Ncs Little Worm
UID 521 Elite 0 Points 34 Post 10 Prestige 29 Read permission 10 Registered 2003-2-24 Status offline |
#2 Small and medium use props on 2006-3-3 14:49 information personal Space Short message add to Friend |
2. Implementation section If the world never had a compression program, we looked at the previous compression principle, will have the confidence to be able to make a compression of most formats, content of the data program, when we start to do such a program, we will find that there are many problems need to solve each one, the following will describe each of these challenges, and detailed analysis of the zip algorithm is how to solve these problems, many of the problems with universal significance, such as search matching, such as array sorting and so on, these are endless topics, let us delve into it, do some thinking.
As we said before, for phrase repetition, we use "repeat distance from the current position" and "repeat length" these two digits to express this repeat, to achieve compression, now the problem is, a word energy-saving represents a number of 0-255, however, repeat the position and repeat the length may be more than 255, in fact, the number of digits in a binary number is determined, the size of the numbers can be expressed in a limited range, n-bit binary number can represent the maximum value is 2 of n times minus 1, if the number of digits is too large, for a large number of short matches, may not only play a compression, but increase the final result. In this case, there are two different algorithms to solve this problem, they are two different ways of thinking. This is a natural way of thinking, called the lz77 algorithm, to limit the size of these two digits to achieve a compromised compression effect. For example, the distance to take 15 bits, the length of 8 bits, so that the distance of the maximum value of k-1, the length of the maximum value of 255, two digits in 23, less than three bytes, is in line with the requirements of compression. Let's imagine in the mind the LZ77 algorithm compression, there will be interesting models:
Farthest match position-> Current processing position-> ───┸─────────────────╂─────────────> Compression for direction Compressed part ┃ uncompressed part
Between the farthest match position and the current processing position is the "dictionary" area that can be used to find a match, and as the compression progresses, the dictionary area slides backwards from the head of the file to be compressed until the end of the file is reached, and the phrase compression ends. Decompression is also very simple:
┎──────── Copy ────────┒ Match location ┃ current processing location ┃ ┃<── Matching length ──>┃┠─────∨────┨ ───┸──────────┸───────╂──────────┸─> Decompression for direction Uncompressed part of ┃ uncompressed section
Continuously read the matching position and matching length from the compressed file. The extracted part of the matching content copy to the end of the decompression file, the compressed files in those compression can not be matched, but directly saved single, Double-byte, as long as the extract directly copy to the end of the file, until the entire compressed file processing finished. The LZ77 algorithm model is also called the "Sliding Dictionary" model or the "sliding window" model. Another LZW algorithm treats a large number of simple matches in a compressed file with a completely different algorithm design, it only uses a number to express a phrase, the following describes the LZW compression decompression process, and then to comprehensively compare the application of the two. LZW Compression Process: 1 Initializes a dictionary of the specified size and adds 256 bytes of the byte value to the dictionary. 2 Find the longest match in the dictionary at the current processing position of the file to be compressed, and output the sequence number of the match in the dictionary. 3 If the dictionary does not reach its maximum capacity, add the match to the dictionary with the next byte in the file to be compressed. 4 Move the current processing position to the match. 5 Repeat 2, 3, 4 until the file output is complete.

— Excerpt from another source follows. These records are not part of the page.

(** The price that the market pays; on paper that of the forecast. *)
Definition resolveObservablePositionPrice (pos : BotPosition) (bet : option Bet) (live : option (result num)) : result (option num) :=
  let? price := match live with
                | Some response => response
                | None =>
                    let yesPrice := match bet with Some b => market_price b | None => NaN end in
                    Ok (match side pos with YES => yesPrice | NO => nsub (of_Z 1) yesPrice end)
                end in
  Ok (if is_finite price && nlt (of_Z 0) price && nle price (of_Z 1) then Some price else None).

(** ** Orders *)

Record Intent := { instrumentId : string; price : num; quantity : num; buy : bool }.
Record Decision := { approved : bool; why : string }.
Record Response := { status : option string; filled_price : option num; orderId : option string }.

Record Info := { yesTokenId : string; noTokenId : string; negRisk : bool; active : bool }.

(** ** Markets *)

(** The slug of a market is that of its event, two dashes, and its own. *)
Fixpoint split_dashes (s acc : string) : list string :=
  match s with
  | EmptyString => [acc]
  | String "-" (String "-" r) => acc :: split_dashes r EmptyString
  | String c r => split_dashes r (acc +:+ String c EmptyString)
  end.

Definition event_slug (slug : string) : string := hd EmptyString (split_dashes slug EmptyString).
Definition market_slug (slug : string) : string := join "--" (tl (split_dashes slug EmptyString)).

(** [Array.isArray(body) ? body : body?.data ?? []], as it is gone through. *)
Definition events_in (body : val) : result (list val) :=
  match (if is_array body then body else js_nullish (prop body "data") (VArr [])) with
  | VArr l => Ok l
  | VStr _ => Ok []
  | _ => Throw "TypeError"
  end.

Fixpoint find_in_event (markets : list val) (m : string) : result (option val) :=
  match markets with
  | [] => Ok None
  | x :: r =>
      guard_that (is_nullish x) "TypeError"
        (if is_str (prop x "marketSlug") m || is_str (prop x "slug") m then Ok (Some x) else find_in_event r m)
  end.

Fixpoint find_market (events : list val) (m : string) : result (option val) :=
  match events with
  | [] => Ok None
  | e :: r =>
      guard_that (is_nullish e) "TypeError"
        (let? found := find_in_event (elements (prop e "markets")) m in
         match found with Some x => Ok (Some x) | None => find_market r m end)
  end.

(** [v.length < 2]; what has no length is not shorter. *)
Definition shorter_than_2 (v : val) : bool :=
  match v with
  | VArr l => (length l <? 2)%nat
  | VStr s => (String.length s <? 2)%nat
  | _ => nlt (to_number (prop v "length")) (of_Z 2)
  end.

Definition at_index (v : val) (i : nat) : val :=
  match v with
  | VArr l => nth i l VUndef
  | VStr s => match String.get i s with Some c => VStr (String c EmptyString) | None => VUndef end
  | _ => prop v (Z_to_string (Z.of_nat i))
  end.
Definition buildRiskContext (o : TradeOrder) (a : Adapter) (dryRun : bool) : result RiskContext :=
  let? referencePrice := reference_price o a in
  guard_that (negb (positive referencePrice)) ("Unable to resolve a positive reference price for " +:+ instrumentId o)
  (let? balances := getPortfolioBalance a in
   let portfolioEquity := firstPositiveBalance balances in
   guard_that (negb (positive portfolioEquity)) "Unable to resolve positive portfolio equity from the broker account"
   (let currentDrawdown := current_drawdown dryRun in
    guard_that (negb (is_finite currentDrawdown) || nlt currentDrawdown (of_Z 0) || nlt (of_Z 1) currentDrawdown)
      "CURRENT_PORTFOLIO_DRAWDOWN must be explicitly set between 0 and 1 for live execution"
    (let maxDrawdown := max_drawdown o in
     guard_that (negb (is_finite maxDrawdown) || nle maxDrawdown (of_Z 0) || nlt (of_Z 1) maxDrawdown) "MAX_ALLOWED_DRAWDOWN must be between 0 and 1"
       (Ok {| referencePrice := referencePrice; portfolioEquity := portfolioEquity; currentDrawdown := currentDrawdown; maxDrawdown := maxDrawdown |})))).

(** ** The check of the native engine *)

Definition live_flags : bool :=
  match map_get env "LIVE_TRADING"%string with Some s => (s =? "true")%string | None => false end || has "--live" argv.

Definition refuse (reason : string) : Decided := {| ok := false; because := VStr reason |}.

(** [/^[A-Z]{6}$/] and [/^(XAUUSD|XAGUSD|XAU|XAG)$/] *)
Definition six_capitals (s : string) : bool := (String.length s =? 6)%nat && str_all is_upper s.
Definition is_metal (s : string) : bool := has s ["XAUUSD"; "XAGUSD"; "XAU"; "XAG"]%string.

Definition lot_size (o : TradeOrder) : num :=
  match unitsPerLot o with
  | Some u => if nlt (of_Z 0) u then u else of_Z (if six_capitals (instrumentId o) then 100000 else if is_metal (instrumentId o) then 100 else 1)
  | None => of_Z (if six_capitals (instrumentId o) then 100000 else if is_metal (instrumentId o) then 100 else 1)
  end.

Definition units (o : TradeOrder) : num :=
  if match broker o with Some b => (b =? "mt5")%string | None => false end && nlt (quantity o) (of_Z 50)
  then nmul (quantity o) (lot_size o) else quantity o.

Definition risk_args (o : TradeOrder) (c : RiskContext) : list string :=
  ["risk"; "check"; "--notional"; num_to_string (nmul (referencePrice c) (units o)); "--equity"; num_to_string (portfolioEquity c);
   "--volatility"; num_to_string (portfolioEquity c); "--drawdown"; num_to_string (currentDrawdown c);
   "--max-drawdown"; num_to_string (maxDrawdown c)]%string.

(** [None] when the switch lets orders through. *)
Definition kill_switch_stops (n : Native) : option string :=
  match kill_switch n with
  | (Some 0, stdout) =>
      match json_parse stdout with
      | Some status =>
          if is_nullish status then Some "CRITICAL: Risk Engine returned invalid status payload"%string
          else if is_str (prop status "status") "engaged" then Some "GLOBAL KILL SWITCH ENGAGED"%string else None
      | None => Some "CRITICAL: Risk Engine returned invalid status payload"%string
      end
  | _ => Some "CRITICAL: Risk Engine process failed during safety check"%string
  end.

Definition exit_code (s : option Z) : string := match s with Some z => Z_to_string z | None => "null" end.

Definition native_decision (n : Native) (o : TradeOrder) (c : RiskContext) : Decided :=
  let '(status, stdout) := risk_check n (risk_args o c) in
  if match status with Some s => (s =? 0) || (s =? 2) | None => false end then
    match json_parse stdout with
    | Some decision =>
        if is_nullish decision then refuse ("CRITICAL: Risk Engine returned malformed JSON: " +:+ stdout)
        else {| ok := truthy (prop decision "approved"); because := prop decision "reason" |}
    | None => refuse ("CRITICAL: Risk Engine returned malformed JSON: " +:+ stdout)
    end
  else refuse ("CRITICAL: Risk Engine execution failed (Code: " +:+ exit_code status +:+ ")").

Definition checkRisk (o : TradeOrder) (c : RiskContext) : Decided :=
  match engine with
  | None => if live_flags then refuse "CRITICAL: Risk Engine binary not found or non-executable (FAIL-CLOSED)" else {| ok := true; because := VUndef |}
  | Some n => match kill_switch_stops n with Some reason => refuse reason | None => native_decision n o c end
  end.
Definition process_file
    (file_path target_root to_sort_folder unprocessable_folder : path) : M unit :=
  try_except
    (process_file_try file_path target_root to_sort_folder unprocessable_folder)
    Exception
    (process_file_except file_path unprocessable_folder).

(** *** Phase 2: the holding folder *)

(** The body of the loop of [process_unsorted_files]. *)
Definition resort_entry (to_sort_folder target_root : path) (filename : string)
  : M unit :=
  let file_path := join to_sort_folder filename in
  is_file <- gets (isfile file_path) ;;
  if negb is_file then ret tt
  else
    date_info <- lift (extract_timestamp_from_filename filename) ;;
    match date_info with
    | Some (year, month) =>
        let year_month_folder := year_month target_root year month in
        ensure_folder year_month_folder ;;
        let target_path := join year_month_folder filename in
        try_except
          (shutil_move file_path target_path ;;
           log_process filename target_path ;;
           log_issue filename (Some WarningCodes.NO_DATE_METADATA) None
             ("Moved based on filename timestamp: " ++ year ++ "-" ++ month))
          Exception
          (fun e =>
             log_issue filename None (Some ErrorCodes.MOVE_ERROR)
               ("Failed to move file from to_sort folder: " ++ message h e))
    | None => ret tt
    end.

Definition process_unsorted_files (to_sort_folder target_root : path) : M unit :=
  folder_exists <- gets (exists_ to_sort_folder) ;;
  if negb folder_exists then ret tt
  else
    names <- gets (listdir to_sort_folder) ;;
    for_each names (resort_entry to_sort_folder target_root).

(** *** The two sweeps of [main]

    [main] after the arguments are parsed and the database is opened;
    [walk] is the enumeration [os.walk(source_dir)] hands out. *)
Definition primary_sweep (walk : list path) (target_dir : path) : M unit :=
  let to_sort_folder := join target_dir "to_sort" in
  let unprocessable_folder := join target_dir "unprocessable" in
  for_each walk
    (fun file_path =>
       process_file file_path target_dir to_sort_folder unprocessable_folder).

Definition main_sweeps (walk : list path) (target_dir : path) : M unit :=
  let to_sort_folder := join target_dir "to_sort" in
  let unprocessable_folder := join target_dir "unprocessable" in
  for_each [target_dir; to_sort_folder; unprocessable_folder] ensure_folder ;;
  try_except (primary_sweep walk target_dir) Exception (fun e => ret tt) ;;
  try_except
    (process_unsorted_files to_sort_folder target_dir)
    Exception
    (fun e => ret tt).

End Organizer.

(** ** Vocabulary of the statements *)

(** The audit database accepts every insertion. *)
Definition sink_reliable (h : host) : Prop := ∀ n name, db_fault h n name = None.

(** Every failure of the audit database is an [sqlite3.Error], the class
    the logging functions catch. *)
Definition sink_quiet (h : host) : Prop :=
  ∀ n name e, db_fault h n name = Some e → sqlite3_Error e = true.

Fixpoint all_digits (s : string) : bool :=
  match s with
  | EmptyString => true
  | String c s' => Py.is_digit c && all_digits s'
  end.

LZW Decompression Process: 1 Initializes a dictionary of the specified size and adds 256 bytes of the byte value to the dictionary. 2 from the compressed file in order to read out a dictionary sequence number, according to the serial number, the corresponding data in the dictionary copy to the end of the decompression file. 3 If the dictionary does not reach the maximum capacity, add the previous match to the dictionary with the first byte of the current match. 4 Repeat the 2 and 32 steps until the compressed file is processed.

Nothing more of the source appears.